Les travailleurs du support technique sous-payés : nouvelle porte d'entrée pour les cyberattaques
Alors que les entreprises externalisent de plus en plus leur support technique pour réduire les coûts, les risques associés à ces opérations deviennent de plus en plus évidents. La menace ne concerne plus seulement les vulnérabilités techniques, mais aussi les individus derrière les écrans, confrontés à des pressions économiques et à des cybercriminels sophistiqués. Des hackers transforment désormais ces systèmes conçus pour aider les clients – comme les centres d'appels externalisés – en outils puissants pour leurs activités criminelles.

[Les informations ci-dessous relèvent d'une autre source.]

(** X8: A converged window stays quiet: with no catch-up attempt owed, any
    number of swaps that report the stored buffer size make no call at all
    and leave every member as it is (the frame counter of a debug build
    apart). *)
Theorem converged_swaps_silent
    (QT_NO_DEBUG : bool) (n : nat) (w : UbuntuWindow) :
  d_resizeCatchUpAttempts w <= 0 ->
  let same := (wd (d_bufferSize w), ht (d_bufferSize w)) in
  calls (snd (perform_all QT_NO_DEBUG (swaps (repeat same n)) w)) = [] /\
  forget_frameNumber (fst (perform_all QT_NO_DEBUG (swaps (repeat same n)) w))
    = forget_frameNumber w.
Proof.
  intros Hn same. subst same. revert w Hn.
  induction n as [|n IH]; intros w Hn; [split; reflexivity|].
  simpl repeat. simpl swaps. fold (swaps (repeat (wd (d_bufferSize w), ht (d_bufferSize w)) n)).
  simpl perform_all. simpl fst. simpl snd.
  destruct (swap_same_size QT_NO_DEBUG w) as [_ Hsame].
  destruct (Hsame Hn) as [E C]. clear Hsame.
  destruct (onBuffersSwapped_threadSafe QT_NO_DEBUG (wd (d_bufferSize w))
              (ht (d_bufferSize w)) w) as [[u w1] t1].
  unfold final, trace in E, C. simpl in E, C.
  assert (Hb : d_bufferSize w1 = d_bufferSize w)
    by (rewrite E; destruct QT_NO_DEBUG, w; reflexivity).
  assert (Hn1 : d_resizeCatchUpAttempts w1 <= 0).
  { replace (d_resizeCatchUpAttempts w1) with (d_resizeCatchUpAttempts w)
      by (rewrite E; destruct QT_NO_DEBUG, w; reflexivity).
    exact Hn. }
  assert (Hf : forget_frameNumber w1 = forget_frameNumber w)
    by (rewrite E; destruct QT_NO_DEBUG, w; reflexivity).
  specialize (IH w1 Hn1). rewrite Hb in IH.
  destruct (perform_all QT_NO_DEBUG
              (swaps (repeat (wd (d_bufferSize w), ht (d_bufferSize w)) n)) w1)
    as [w2 t2].
  simpl in *. destruct IH as [IH1 IH2].
  rewrite calls_app, C, IH1, IH2, Hf. split; reflexivity.
Qed.

Lemma converged_swaps_silent_witness :
  calls (snd (perform_all false (swaps (repeat (540, 900) 5)) Sample.normal_window))
    = [].
Proof.
  destruct (converged_swaps_silent false 5 Sample.normal_window) as [H _].
  - vm_compute. discriminate.
  - exact H.
Defined.

(** ** Expose changes, visibility and geometry *)

(** X9: An expose-change notification stores its flag.  When the flag is new it
    emits one expose event, with the null rectangle for "not exposed", and
    the flush; when the flag is the stored one it changes nothing and calls
    nothing, so a repeated notification is silent. *)
Theorem handleSurfaceExposeChange_effect (exposed : bool) (w : UbuntuWindow) :
  let r := handleSurfaceExposeChange exposed w in
  final r = set_d_exposed exposed w /\
  (d_exposed w = exposed -> final r = w /\ calls (trace r) = []) /\
  (d_exposed w <> exposed ->
     calls (trace r)
       = [ handleExposeEvent
             (if exposed
              then Rect.of_point_size QPoint_null (Rect.size (geometry w))
              else Rect.null);
           flushWindowSystemEvents ]) /\
  final (handleSurfaceExposeChange exposed (final r)) = final r /\
  calls (trace (handleSurfaceExposeChange exposed (final r))) = [].
Proof.
  destruct w as [q g scr egl fmt i st conn surf bs ex n fr].
  destruct exposed, ex; cbv zeta; simpl d_exposed;
    (split; [reflexivity|]);
    (split; [intros H; first [discriminate H | split; reflexivity]|]);
    (split; [intros H; first [congruence | reflexivity]|]);
    split; reflexivity.
Qed.

Lemma handleSurfaceExposeChange_effect_witness :
  calls (trace (handleSurfaceExposeChange false Sample.normal_window))
    = [handleExposeEvent Rect.null; flushWindowSystemEvents] /\
  final (handleSurfaceExposeChange true Sample.normal_window) = Sample.normal_window.
Proof.
  split.
  - destruct (handleSurfaceExposeChange_effect false Sample.normal_window)
      as (_ & _ & H & _).
    apply H. vm_compute. discriminate.
  - destruct (handleSurfaceExposeChange_effect true Sample.normal_window)
      as (_ & H & _).
    apply H. reflexivity.
Defined.

(** X10: Hiding and then showing a window issues two state requests, the minimized
    state and then the state that matches the stored window state, and
    changes no member of the window; for a window whose stored state is
    minimized, showing asks for the minimized state as hiding does. *)
Theorem hide_then_show (w : UbuntuWindow) :
  let r1 := setVisible false w in
  let r2 := setVisible true (final r1) in
  final r1 = w /\ final r2 = w /\
  state_requests (calls (trace r1) ++ calls (trace r2))
    = [mir_surface_state_minimized; qtWindowStateToMirSurfaceState (d_state w)] /\
  (d_state w = WindowMinimized ->
     state_requests (calls (trace r2)) = state_requests (calls (trace r1))).
Proof.
  destruct w as [q g scr egl fmt i st conn surf bs ex n fr].
  cbv zeta. simpl d_state.
  split; [destruct ex; reflexivity|].
  split; [destruct ex; reflexivity|].
  split; [destruct ex; reflexivity|].
  intros ->. destruct ex; reflexivity.
Qed.

Lemma hide_then_show_witness :
  state_requests (calls (trace (setVisible true
      (final (setVisible false (Sample.fresh WindowMinimized Sample.connection))))))
    = state_requests (calls (trace
        (setVisible false (Sample.fresh WindowMinimized Sample.connection)))).
Proof.
  destruct (hide_then_show (Sample.fresh WindowMinimized Sample.connection))
    as (_ & _ & _ & H).
  apply H. reflexivity.
Defined.

(** X11: [setGeometry] stores the rectangle and never reaches the compositor or
    the toolkit, in any window state: it makes no call and changes no other
    member. *)
Theorem setGeometry_local (rect : QRect) (w : UbuntuWindow) :
  final (setGeometry rect w) = set_geometry rect w /\
  geometry (final (setGeometry rect w)) = rect /\
  calls (trace (setGeometry rect w)) = [].
Proof.
  destruct w as [q g scr egl fmt i st conn surf bs ex n fr].
  destruct st; repeat split.
Qed.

Des incidents récents aux États-Unis et au Royaume-Uni révèlent une tendance inquiétante : les attaquants exploitent l'élément humain au sein de ces services pour contourner les mesures de sécurité et accéder à des informations sensibles. Dans l'une des violations les plus importantes à ce jour, des criminels ont ciblé des employés de centres d'appels basés à l'étranger et travaillant pour des entreprises américaines, dont le géant de la cryptomonnaie Coinbase.
Les méthodes des attaquants variaient, mais elles avaient un point commun : exploiter l'accès et l'autorité des employés de support technique, souvent sous-payés et manipulant des données sensibles. Selon Coinbase, des hackers ont soudoyé des agents du support client de TaskUs et d'autres sociétés, offrant des paiements de 2 500 dollars ou plus pour une aide interne.
« Vous travaillez avec une main-d'œuvre sous-payée », a déclaré Isaac Schloss, responsable produit chez Contact Center Compliance, au Wall Street Journal. « Ces personnes sont souvent dans une situation de précarité. Si l'opportunité se présente, certains sont prêts à fermer les yeux. » Les conséquences ont été graves : chez Coinbase, la fuite a exposé les données de près de 97 000 clients et pourrait coûter jusqu'à 400 millions de dollars en remboursements.
Les attaquants ont utilisé les informations volées pour se faire passer pour des représentants légitimes de Coinbase, contactant les victimes avec des détails sur leurs comptes et les convainquant de transférer des cryptomonnaies vers des portefeuilles contrôlés par les criminels. « Tous les deux jours, un nouveau cas arrivait : "J'ai reçu un appel de Coinbase, et j'ai tout perdu car ce n'était pas eux" », a témoigné Josh Cooper-Duckett, directeur des enquêtes chez Cryptoforensic Investigators.
Cette approche ne se limite pas au secteur des cryptomonnaies. Des détaillants britanniques comme Marks & Spencer et Harrods ont également été ciblés. Les hackers ont imité des cadres supérieurs pour forcer les employés du support à leur donner accès aux réseaux d'entreprise, une tactique similaire à celle utilisée lors de la violation des données de MGM Resorts en 2023.
Les vulnérabilités des centres d'appels vont au-delà de la corruption. Dans certains cas, des logiciels malveillants ont été utilisés pour extraire des données en masse. Les attaquants ont d'abord demandé aux employés de décrire les logiciels installés sur leurs ordinateurs, découvrant ainsi une extension de navigateur présentant une faille de sécurité. En exploitant cette vulnérabilité, ils ont injecté leur propre code pour collecter des volumes importants d'informations clients.
L'externalisation à l'échelle mondiale complique la répression. Dans certains pays, les employés impliqués dans des fuites de données ne subissent que des conséquences légales limitées. « Nous avons observé des sanctions relativement légères dans ces régions pour les auteurs », a déclaré Philip Martin, responsable de la sécurité chez Coinbase. Même en cas de licenciement, « il leur est facile de retrouver un emploi », a-t-il ajouté.
Les entreprises investissent des milliards dans des systèmes de cybersécurité avancés, mais les hackers continuent d'exploiter le maillon faible : l'interaction humaine. « L'élément humain reste systématiquement une faille », a souligné Michael McPherson, vice-président senior de la société de cybersécurité ReliaQuest.